Ricardo accelerated my journey into self-awareness and the world around me. I loved to explore San Francisco by his side, experiencing the gentle ways in which he addressed people and how they treated him in response. Next to him, I was seeing exciting lifestyles and creating new rules for my life, I was happy with all the possibilities I suddenly had. Slowly, he guided me into a dream I wanted to live.
Six months later, Ricardo and I went to a festival called Burning Man; it changed my life. That year the theme of the event was Evolution. It was then, in 2009, when our first decade of love began. It’s been ten years since that day, and so much has happened. We’ve experienced fantastic moments and endured tough times. We moved to Brazil and then came back to SF, where we had to start over and build a life out of wishing and dust. Throughout those hard times, I felt safe just by standing next to Ricardo, seeing him gave me hope. Since then, that hope I get from him guides me in the dark when I need magic to believe in life.
From Ricardo, I learned to be more human, count my blessings, and be present. To achieve that, I learned to let go of expectations and accept the now. I used to be quite different. I expected too much from the future and dwelled a lot on the past. As a result, I often got disappointed when my expectations weren’t satisfied. Those expectations were the root of my terrible and tiresome complaining habit. Thanks to Ricardo’s patience and my love for him, I trade expectations with exploration. I switched my mindset from constant complaining to daily observing and accepting. I started to explore him just the way I explore nature on my long urban strolls. It was through those peaceful moments of exploration that I got to know and understand him. Today, I continue to explore the things he likes, the games he plays, the way he thinks and the way he feels, and I am always fascinated by the findings, to say the least.

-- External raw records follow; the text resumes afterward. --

Lemma SFdiv_pow2_exact : forall (s : bool) (p : positive),
  (Zpos p < 2 ^ 53)%Z ->
  SFdiv prec emax (S754_finite s p 0) (S754_finite false 1048576 0) =
  S754_finite s (Pos.shiftl_nat p (Z.to_nat (53 - Zpos (digits2_pos p))))
              (Zpos (digits2_pos p) - 73).
Proof.
  intros s p Hp.
  pose proof (digits2_pos_bounds p) as [Hlo Hhi].
  pose proof (digits2_pos_shiftl_nat p) as Hdig.
  set (d := Zpos (digits2_pos p)) in *.
  assert (Hd : 1 <= d <= 53).
  { split; [subst d; lia|].
    assert (d - 1 < 53); [|lia].
    apply (Z.pow_lt_mono_r_iff 2); lia. }
  set (k := Z.to_nat (53 - d)).
  assert (Hk : Z.of_nat k = 53 - d) by (subst k; lia).
  unfold SFdiv, SFdiv_core_binary.
  change (Zdigits2 (Zpos p)) with d.
  change (Zdigits2 1048576) with 21.
  replace (Z.min (fexp prec emax (d + 0 - (21 + 0))) (0 - 0)) with (d - 74)
    by (unfold fexp, emin, prec, emax; lia).
  replace (0 - 0 - (d - 74)) with (Z.of_nat (S (k + 20))) by lia.
  cbn [Z.of_nat].
  rewrite Z.shiftl_mul_pow2 by lia.
  change (Zpos (Pos.of_succ_nat (k + 20))) with (Z.of_nat (S (k + 20))).
  replace (Zpos p * 2 ^ Z.of_nat (S (k + 20)))
    with (Zpos (Pos.shiftl_nat p (S k)) * 1048576).
  2:{ rewrite Zpos_shiftl_nat.
      replace (Z.of_nat (S (k + 20))) with (Z.of_nat (S k) + 20) by lia.
      rewrite Z.pow_add_r by lia. change (2 ^ 20) with 1048576. lia. }
  rewrite div_eucl_mul by lia.
  change (new_location 1048576 0) with loc_Exact.
  unfold binary_round_aux, shr_fexp.
  unfold Zdigits2 at 1. rewrite Hdig.
  replace (fexp prec emax (d + Z.of_nat (S k) + (d - 74)) - (d - 74)) with 1
    by (unfold fexp, emin, prec, emax; lia).
  change (Pos.shiftl_nat p (S k)) with (xO (Pos.shiftl_nat p k)).
  cbn [shr shr_record_of_loc iter_pos shr_1 orb shr_m loc_of_shr_record round_nearest_even].
  unfold Zdigits2. rewrite Hdig.
  replace (fexp prec emax (d + Z.of_nat k + (d - 74 + 1)) - (d - 74 + 1)) with 0
    by (unfold fexp, emin, prec, emax; lia).
  cbn [shr shr_record_of_loc shr_m].
  replace (d - 74 + 1 <=? emax - prec) with true
    by (symmetry; apply Z.leb_le; unfold emax, prec; lia).
  rewrite xorb_false_r. f_equal. lia.
Qed.

(** For a byte count below [2^53] in absolute value, [delta / (1024 * 1024)]
    does not overflow and is the quotient itself: no rounding takes place. *)
Lemma int_truediv_exact : forall delta : Z,
  Z.abs delta < 2 ^ 53 ->
  exists x q,
    int_truediv delta 1048576 = Some x /\
    float_value x = Some q /\
    (q == delta # 1048576)%Q.
Proof.
  intros delta Hdelta. unfold int_truediv.
  destruct delta as [|p|p].
  - exists (S754_zero false), 0%Q. repeat split.
  - rewrite SFdiv_pow2_exact by lia.
    pose proof (digits2_pos_bounds p) as [Hlo Hhi].
    set (d := Zpos (digits2_pos p)) in *.
    assert (Hd : 1 <= d <= 53).
    { split; [subst d; lia|].
      assert (d - 1 < 53); [|lia]. apply (Z.pow_lt_mono_r_iff 2); lia. }
    eexists; eexists. split; [reflexivity|]. cbn [float_value].
    replace (0 <=? d - 73) with false by (symmetry; apply Z.leb_gt; lia).
    split; [reflexivity|].
    unfold Qeq; cbn [Qnum Qden].
    rewrite Z2Pos.id by (apply Z.pow_pos_nonneg; lia).
    rewrite Zpos_shiftl_nat, Z2Nat.id by lia.
    replace (- (d - 73)) with ((53 - d) + 20) by lia.
    rewrite Z.pow_add_r by lia. change (2 ^ 20) with 1048576. lia.
  - rewrite SFdiv_pow2_exact by lia.
    pose proof (digits2_pos_bounds p) as [Hlo Hhi].
    set (d := Zpos (digits2_pos p)) in *.
    assert (Hd : 1 <= d <= 53).
    { split; [subst d; lia|].
      assert (d - 1 < 53); [|lia]. apply (Z.pow_lt_mono_r_iff 2); lia. }
    eexists; eexists. split; [reflexivity|]. cbn [float_value].
    replace (0 <=? d - 73) with false by (symmetry; apply Z.leb_gt; lia).
    split; [reflexivity|].
    unfold Qeq; cbn [Qnum Qden].
    rewrite Z2Pos.id by (apply Z.pow_pos_nonneg; lia).
    rewrite <- !Pos2Z.opp_pos.
    rewrite Zpos_shiftl_nat, Z2Nat.id by lia.
    replace (- (d - 73)) with ((53 - d) + 20) by lia.
    rewrite Z.pow_add_r by lia. change (2 ^ 20) with 1048576. lia.
Qed.
(** * The 2048 board engine of [main.py]

    A shallow embedding of the game logic of the Kivy application: the
    generator [all_cells], the colour table [tile_colors] that
    [Tile.update_colors] indexes, and the methods of class [Board]
    ([valid_cell], [can_move], [can_merge], [is_deadlocked], [new_tile],
    [reset], [move]).

    Python integers are unbounded, so coordinates, directions and tile
    numbers are [Z].  A [Tile] is a widget object: it has an identity besides
    its [number], and [move] carries the very same object from cell to cell.
    The board never holds one tile in two cells (every store of a tile into a
    cell follows the clearing of the cell it came from), so a cell can hold
    the tile record itself.  Calls into Kivy ([add_widget], [remove_widget],
    [Animation.start], [print]) are recorded in a log of effects. *)

From Stdlib Require Import ZArith List Bool Lia String.
From stdpp Require Import base list.
Import ListNotations.

Local Open Scope Z_scope.

(** ** Module-level tables *)

Definition colors : list string :=
  [ "EEE4DA"; "EDE0C8"; "F2B179"; "F59563"; "F67C5F"; "F65E3B";
    "EDCF72"; "EDCC61"; "EDC850"; "EDC53F"; "EDC22E" ]%string.

(** [enumerate(l, start)] *)
Fixpoint enumerate {A : Type} (start : Z) (l : list A) : list (Z * A) :=
  match l with
  | [] => []
  | a :: l' => (start, a) :: enumerate (start + 1) l'
  end.

(** [{2**i: color for i, color in enumerate(colors, start=1)}] *)
Definition tile_colors : list (Z * string) :=
  List.map (fun ic => (2 ^ fst ic, snd ic)) (enumerate 1 colors).

(** [d[k]]: [None] stands for the [KeyError] of a missing key. *)
Fixpoint dict_get {V : Type} (d : list (Z * V)) (k : Z) : option V :=
  match d with
  | [] => None
  | (k', v) :: d' => if k' =? k then Some v else dict_get d' k
  end.

(** [range(4)] and [reversed(range(4))] *)
Definition range4 : list Z := [0; 1; 2; 3].

Definition axis (flip : bool) : list Z :=
  if flip then rev range4 else range4.

(** The cells in the order the generator yields them. *)
Definition all_cells (flip_x flip_y : bool) : list (Z * Z) :=
  flat_map (fun x => List.map (fun y => (x, y)) (axis flip_y)) (axis flip_x).

(** ** Tiles, the grid and the board object *)

Record Tile : Type := mkTile { uid : nat; number : Z }.

Abbreviation grid := (list (list (option Tile))).

(** [g[x][y]].  Every read and write of the source happens at a cell that
    [valid_cell] has accepted or that [all_cells] has produced, so indices
    are within [0..3] wherever these two are used. *)
Definition get (g : grid) (x y : Z) : option Tile :=
  match g !! Z.to_nat x with
  | Some row =>
      match row !! Z.to_nat y with
      | Some c => c
      | None => None
      end
  | None => None
  end.

(** [g[x][y] = v] *)
Definition put (g : grid) (x y : Z) (v : option Tile) : grid :=
  alter (fun row => <[Z.to_nat y := v]> row) (Z.to_nat x) g.

(** Calls that leave the engine. *)
Inductive effect : Type :=
| Print (msg : string)
| AddWidget (t : Tile)
| RemoveWidget (w : option Tile)
| NumberSet (u : nat) (n : Z)
| AnimStart (t : Tile) (x y : Z) (on_complete_new_tile : bool).

(** The [Board] widget: its two attributes, the supply of identities for the
    tiles it creates, and the effects performed so far (oldest first). *)
Record Board : Type := mkBoard {
  board : grid;
  moving : bool;
  next_uid : nat;
  effects : list effect
}.

Definition with_board (s : Board) (g : grid) : Board :=
  mkBoard g (moving s) (next_uid s) (effects s).

Definition with_moving (s : Board) (m : bool) : Board :=
  mkBoard (board s) m (next_uid s) (effects s).

Definition emit (e : effect) (s : Board) : Board :=
  mkBoard (board s) (moving s) (next_uid s) (effects s ++ [e]).

(** ** Exceptions *)

Inductive exn : Type :=
| IndexError
| KeyError (k : Z).

(** A call returns, raises (the board keeps whatever the call had done to it
    by then), or its [while] loop was cut short by the model's fuel. *)
Inductive outcome (A : Type) : Type :=
| Ok (a : A) (s : Board)
| Raise (e : exn) (s : Board)
| OutOfFuel.

Arguments Ok {A} a s.
Arguments Raise {A} e s.
Arguments OutOfFuel {A}.

Definition bind {A B : Type} (o : outcome A) (k : A -> Board -> outcome B)
  : outcome B :=
  match o with
  | Ok a s => k a s
  | Raise e s => Raise e s
  | OutOfFuel => OutOfFuel
  end.

(** The state a call leaves behind, whether it returned or raised. *)
Definition final {A : Type} (o : outcome A) : option Board :=
  match o with
  | Ok _ s => Some s
  | Raise _ s => Some s
  | OutOfFuel => None
  end.

(** ** Cell predicates *)

Definition valid_cell (x y : Z) : bool :=
  (0 <=? x) && (x <=? 3) && (0 <=? y) && (y <=? 3).

Definition is_none {A : Type} (o : option A) : bool :=
  match o with
  | None => true
  | Some _ => false
  end.

Definition can_move (g : grid) (x y : Z) : bool :=
  valid_cell x y && is_none (get g x y).

Definition can_merge (g : grid) (x y : Z) (n : Z) : bool :=
  valid_cell x y &&
  match get g x y with
  | Some t => number t =? n
  | None => false
  end.

(** ** [is_deadlocked] *)

Fixpoint deadlock_scan (g : grid) (cells : list (Z * Z)) : bool :=
  match cells with
  | [] => true
  | (x, y) :: rest =>
      match get g x y with
      | None => false
      | Some t =>
          if can_merge g (x + 1) y (number t) || can_merge g x (y + 1) (number t)
          then false
          else deadlock_scan g rest
      end
  end.

Definition is_deadlocked (s : Board) : bool :=
  deadlock_scan (board s) (all_cells false false).

(** ** [Tile.update_colors] and [Tile.__init__]

    Only the table lookup matters to the engine: it raises [KeyError] when
    the number has no colour. *)
Definition update_colors (t : Tile) : option exn :=
  match dict_get tile_colors (number t) with
  | Some _ => None
  | None => Some (KeyError (number t))
  end.

(** ** [new_tile] *)

(** [random.choice(l)]: the outcome of the generator is the natural [r];
    [None] is the [IndexError] raised for an empty sequence. *)
Definition choice {A : Type} (r : nat) (l : list A) : option A :=
  match l with
  | [] => None
  | _ :: _ => nth_error l (r mod length l)%nat
  end.

Definition empty_cells (g : grid) : list (Z * Z) :=
  List.filter (fun c => is_none (get g (fst c) (snd c))) (all_cells false false).
(** What [refresh] may write: nothing of the old store, except that a
    collection reloads its members. The state keeps its class, and a
    collection keeps its members. *)
Lemma State_refresh_effect self σ r σ' :
  State_refresh w new reload self σ = (r, σ') →
  ordered_store (heap σ) →
  (kind self = Collection →
   Forall (λ c, c < length (heap σ)) (catalogs self)) →
  effect (heap σ) (heap σ')
    (λ y, kind self = Collection ∧ members_desc (heap σ) (catalogs self) y)
  ∧ ∀ snap st', r = Ok (snap, st') →
      kind st' = kind self
      ∧ observable st' = observable self
      ∧ (kind self = Collection → catalogs st' = catalogs self)
      ∧ (kind self = Directory →
         Forall (fresh_catalog (heap σ) (heap σ')) (catalogs st')).
Proof.
  unfold State_refresh. intros Hrun Hord Hcs.
  destruct (kind self) eqn:Hk.
  - destruct (DirectoryState_refresh_effect _ _ _ _ Hrun Hord)
      as [Heff Hok].
    split.
    { eapply effect_weaken; [done|]. by intros y _ []. }
    intros snap st' ->. destruct (Hok _ _ eq_refl) as (Hst & Hfresh & _).
    rewrite Hst. simpl. by rewrite Hk.
  - munfold. destruct (RemoteState_refresh w self) as [s|e];
      injection Hrun as <- <-; (split; [by apply effect_refl|]); [|done].
    by intros snap st' [= <- <-].
  - munfold. destruct (LocalState_refresh w self) as [s|e];
      injection Hrun as <- <-; (split; [by apply effect_refl|]); [|done].
    by intros snap st' [= <- <-].
  - destruct (CollectionState_refresh_effect _ _ _ _ Hrun Hord (Hcs eq_refl))
      as [Heff Hok].
    split.
    { eapply effect_weaken; [done|]. by intros y _ Hy. }
    intros snap st' ->. by destruct (Hok _ _ eq_refl) as (-> & _).
Qed.

Lemma create_state_effect nm obs t σ r σ' :
  create_state w new nm obs t σ = (r, σ') →
  ordered_store (heap σ) →
  effect (heap σ) (heap σ') nothing
  ∧ ∀ st, r = Ok st →
      observable st = obs
      ∧ (kind st = Collection →
         Forall (fresh_catalog (heap σ) (heap σ')) (catalogs st)).
Proof.
  destruct obs as [s|uris]; simpl.
  - intros Hrun Hord.
    assert (σ' = σ ∧ ∀ st, r = Ok st → observable st = OStr s
                                       ∧ kind st ≠ Collection) as [-> Hst].
    { destruct (http_prefix s); [by injection Hrun as <- <-; split;
        [|intros ? [= <-]]|].
      destruct (isdir w s); [by injection Hrun as <- <-; split;
        [|intros ? [= <-]]|].
      destruct (config_suffix s); by injection Hrun as <- <-; split;
        [|intros ? [= <-]]. }
    split; [by apply effect_refl|]. intros st Hr.
    destruct (Hst st Hr). by split.
  - munfold. intros Hrun Hord.
    destruct (mapM _ uris σ) as [[cs|e] σ1] eqn:Hcs;
      destruct (mapM_new (λ uri, [uri]) _ _ _ _ _ _ Hcs Hord)
        as [Heff Hfresh];
      injection Hrun as <- <-; (split; [done|]); [|done].
    intros st [= <-]. split; [done|]. intros _.
    by destruct (Hfresh cs eq_refl).
Qed.
End Frames.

We’ve had problems like any other couple does, that’s just natural. Recently we fought over the amount of red meat we consume and the outfits we put on the kids. We’ve faced threatening demons too. They’ve had the power to crush our fragile beings, but then, we find ourselves on the other side of our struggles, and we love each other even more. Every time, after the most insignificant fight or colossal wars, I rest in the certainty of his patience and our willingness to love.
It’s been ten years, and I am still learning, but I’ve evolved. Today I know and accept that love is all there is, and it is all there will ever be. After a decade with Ricardo, I’ve learned to love for the simple reason of being in love.